Posted: April 10, 2012 in Blogging, Humans

Hugo has a post up about how he has dealt with if not his full out personality disorder, personality flaw.  I found it interesting cause well, a lot of folk I know, myself included, deal with similar things on a daily basis and while all of us might have different “quirks” going on and different ways of dealing with them (some good ways, some not so good), it is something we deal with pretty much daily in order to function, and heck, better than function-be a part of- like for real- the rest of the world around us.  Which can honestly be on some days a full time job.  Now, I say this as an antisocial type.  That was my big ping on that cluster Hugo was talkin’ about over there, the antisocial one.  And yep, if ya go and look that one up to see what it is, aside from the oh, hurting animals thing I do run the checklist there-or have at some point in my life, often.  I have mellowed some with age-as can happen with Antisocial types (less hormones, less angst, less…energy) there is the simple fact that kinda like Hugo talks about there…I have a different kind of thought process and have to do things differently than most folk in order to even interact reasonably normally with most folk.  Sometimes I succeed, sometimes I sorta succeed, sometimes I fail miserably, but yeah, there is process that invovles the rearranging how one would “naturally” go about doing things, and there is also a line you gotta keep so you don’t beat yerself up endlessly (or beat up other people endlessly) and realize that even if you aren’t “normal”, well, you are a person who deserves some good and happy and whatnot just like other people- and wanting that isn’t bad.
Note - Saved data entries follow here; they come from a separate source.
(** * mast.datapower.status: the status-charting plugin

    A shallow embedding of [mast/datapower/status/docroot/plugin.js]: the
    chart registry [window.charts], the provider check boxes, the
    [statusCharting] toggle, the poll request and the reschedule timer,
    with the event handlers of the plugin as state transformers. *)

From stdpp Require Import base strings list gmap fin_maps.
From Stdlib Require Import ZArith NArith Lia Wf_nat.
From Stdlib Require Import Ascii.
From Stdlib Require HexString.

Local Open Scope Z_scope.
Set Warnings "-clear-no-such-hyp".

(** * The embedding *)

(** ** Data *)

(** The [value] attribute of [input[name='statusCharting']]: the plugin
    writes only ["Start"] and ["Stop"] into it (lines 235, 237, 254). *)
Inductive Toggle := Start | Stop.

(** An entry of [environment.appliances]. *)
Record Appliance := mkAppliance {
  hostname : string;
  credentials : string
}.

(** The members every object has from [Object.prototype]: for such a
    name [k], [k in o] is true and [o[k]] reads the inherited member (a
    function, for ["__proto__"] the prototype itself), also when [o] has
    no property [k] of its own. *)
Definition object_prototype : list string :=
  ["constructor"; "hasOwnProperty"; "isPrototypeOf"; "propertyIsEnumerable";
   "toLocaleString"; "toString"; "valueOf"; "__defineGetter__";
   "__defineSetter__"; "__lookupGetter__"; "__lookupSetter__"; "__proto__"].

(** What [config.colors[hostname]] reads: a configured colour, the k-th
    call of [randomColor] (the drawn number itself is not modelled), or
    the member of [Object.prototype] of that name. *)
Inductive Color :=
| Configured (c : string)
| RandomColor (k : nat)
| Inherited (member : string).

(** What line 169 pushes into a series: a number of the poll response,
    the [undefined] that indexing past the end of an array (or indexing
    something that is no array) yields, or a text. *)
Inductive Value :=
| Num (z : Z)
| Undefined
| Str (s : string).

(** One element of [chart.data.datasets]. [borderColor] is [None] when
    [config.colors[hostname]] is [undefined]. *)
Record Dataset := mkDataset {
  label : string;
  borderColor : option Color;
  data : list Value
}.

(** A Chart.js widget: [chart.data.labels], [chart.data.datasets] and the
    number of [update()] calls it received. *)
Record Chart := mkChart {
  labels : list Z;
  datasets : list Dataset;
  updates : nat
}.

(** The body of the POST to [/status] built by [get_data]. The
    credentials are those of the appliances, obfuscated by the [xor]
    collaborator, which is kept symbolic. *)
Inductive Obfuscated := XorEncoded (credentials : string).

Record Request := mkRequest {
  req_appliances : list string;
  req_credentials : list Obfuscated;
  req_providers : list string;
  req_check_hostname : bool
}.

(** The JSON answer of [/status] as [add_data] reads it: the members
    [data.time] and [data.appliances], and in [resp_values] the other
    members the answer has of its own, one list of numbers per provider. *)
Record Response := mkResponse {
  time : Z;
  resp_appliances : list string;
  resp_values : gmap string (list Z)
}.

(** What [data[provider]] reads. *)
Inductive Member :=
| Numbers (vs : list Z)
| Hosts (hs : list string)
| NotIndexed.

(** - [Numbers vs]: the list the answer has for a provider;
    - [Hosts hs]: [data.appliances];
    - [NotIndexed]: a number ([data.time]) or a member inherited from
      [Object.prototype]: indexing it yields [undefined]. *)
Definition member (data : Response) (provider : string) : option Member :=
  match resp_values data !! provider with
  | Some vs => Some (Numbers vs)
  | None =>
      if decide (provider = "appliances") then Some (Hosts (resp_appliances data))
      else if decide (provider = "time") then Some NotIndexed
      else if decide (provider ∈ object_prototype) then Some NotIndexed
      else None
  end.

(** [vs[j]] for an array of numbers. *)
Definition number_at (vs : list Z) (j : nat) : Value :=
  match vs !! j with
  | Some z => Num z
  | None => Undefined
  end.

(** [m[j]]. *)
Definition element (m : Member) (j : nat) : Value :=
  match m with
  | Numbers vs => number_at vs j
  | Hosts hs => match hs !! j with Some h => Str h | None => Undefined end
  | NotIndexed => Undefined
  end.

(** What the plugin does to the page under [#status_main]: [Removed p]
    when the selector of the container of [p] found something to remove,
    [Appended p] for the container of [p]. *)
Inductive DomOp :=
| Removed (provider : string)
| Appended (provider : string).

(** A chart container under [#status_main], as the template of line 29
    makes it: the [div] with the id [status_<provider>_container], in it
    the [canvas] with the id [status_<provider>] and the [div] with the id
    [status_<provider>_legend]. [has_canvas] and [has_legend] are false
    once that element has been removed from the container. *)
Record Container := mkContainer {
  cont_provider : string;
  has_canvas : bool;
  has_legend : bool
}.

Inductive Tag := DivTag | CanvasTag.

(** [config.charts], with [parseInt] already applied: [None] is [NaN].
    The configuration is taken to have every member the plugin reads;
    [animation] and [animationsteps] (lines 100-101) only reach the
    options of the chart and are left out. *)
Record ChartsConfig := mkChartsConfig {
  datapoints : option Z;
  interval : option Z;
  startonload : bool
}.

(** The whole state the plugin reads and writes:
    - [toggle]: the value of the [statusCharting] button;
    - [appliances]: [environment.appliances];
    - [checked]: the values of the checked boxes under [#status_top], in
      document order (what [get_selected_providers] returns);
    - [global_no_check_hostname]: the box of that name in the appliance form;
    - [config_charts], [config_colors]: [config.charts] and the own
      properties of [config.colors] ([None] while [config] has no [colors]);
    - [random_calls]: how often [randomColor] was called;
    - [charts]: the own properties of [window.charts], a property being
      [None] when it holds [undefined];
    - [status_main]: the chart containers under [#status_main], in
      document order;
    - [dom_log]: every removal and insertion of a container so far;
    - [in_flight]: the requests posted to [/status] and not yet answered;
    - [pending_timers]: the timers set and neither fired nor cleared, each
      with its delay;
    - [window_timeout]: [window.timeout];
    - [next_timer]: the handle the next [setTimeout] returns. *)
Record State := mkState {
  toggle : Toggle;
  appliances : list Appliance;
  checked : list string;
  global_no_check_hostname : bool;
  config_charts : ChartsConfig;
  config_colors : option (gmap string Color);
  random_calls : nat;
  charts : gmap string (option Chart);
  status_main : list Container;
  dom_log : list DomOp;
  in_flight : list Request;
  pending_timers : list (nat * option Z);
  window_timeout : option nat;
  next_timer : nat
}.

(** ** Selectors and ids *)

(** [sanitize_provider]: the characters the regular expression of line 13
    matches. *)
Definition selector_special (c : Ascii.ascii) : bool :=
  (Ascii.eqb c ":" || Ascii.eqb c "." || Ascii.eqb c "[" || Ascii.eqb c "]")%char.

(** [provider.replace( /(:|\.|\[|\])/g, "\\$1" )]: a backslash goes
    before every match. *)
Fixpoint sanitize_provider (provider : string) : string :=
  match provider with
  | EmptyString => EmptyString
  | String c rest =>
      if selector_special c
      then String "\" (String c (sanitize_provider rest))
      else String c (sanitize_provider rest)
  end.

(** How often the regular expression matches. *)
Fixpoint special_count (s : string) : nat :=
  match s with
  | EmptyString => 0
  | String c rest =>
      ((if selector_special c then 1 else 0) + special_count rest)%nat
  end.

(** Reading an escaped selector back: a backslash before one of the four
    characters is dropped. *)
Fixpoint unescape_selector (s : string) : string :=
  match s with
  | EmptyString => EmptyString
  | String c rest =>
      if Ascii.eqb c "\" then
        match rest with
        | String c' rest' =>
            if selector_special c' then String c' (unescape_selector rest')
            else String c (unescape_selector rest)
        | EmptyString => String c EmptyString
        end
      else String c (unescape_selector rest)
  end.

(** The characters jQuery takes as part of an id without an escape:
    [[\w-]], the letters, the digits, the underscore and the hyphen. *)
Definition selector_plain (c : Ascii.ascii) : bool :=
  let n := Ascii.N_of_ascii c in
  ((48 <=? n) && (n <=? 57) || (65 <=? n) && (n <=? 90)
   || (97 <=? n) && (n <=? 122) || (n =? 95) || (n =? 45))%N.

Fixpoint all_plain (s : string) : bool :=
  match s with
  | EmptyString => true
  | String c rest => selector_plain c && all_plain rest
  end.

(** The id a selector text names after its [#] when the text is one
    identifier: plain characters, and the four characters of line 13
    each behind a backslash. A text with anything else in it (a blank, a
    comma, a backslash before another character, ...) is another
    selector, or none. *)
Fixpoint identifier (s : string) : option string :=
  match s with
  | EmptyString => Some EmptyString
  | String c rest =>
      if Ascii.eqb c "\" then
        match rest with
        | String c' rest' =>
            if selector_special c' then String c' <$> identifier rest'
            else None
        | EmptyString => None
        end
      else if selector_plain c then String c <$> identifier rest
      else None
  end.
What I tend to struggle the most with is assuming that folk who seem like me or whatnot are actually like me.  It’s odd, when I meet folk who seem or present very similar to me, I have a habit of thinking hey, they get it, they are like me, so, yeah, we’re on the same page and get shit the same and at first that seems…freakin’ awesome.  That someone has the same shit goin’ on and has to do the same things wrt to other people and sorta has the same view of the world as me and look, with this person I don’t have to do all the stuff I gotta do with other people….and then I find out I am wrong.  Totally.  Which is always a huge, huge mess.  It’s happened with me a few times, and thusly, I now have to add to my to do list “never assume regardless and always do all that shit in your head you need to do”…which is like a big check list really and a forced rewiring of how your process shit…but hey, it’s what I gotta do in order to be a part of the world rather than want to burn it to the ground.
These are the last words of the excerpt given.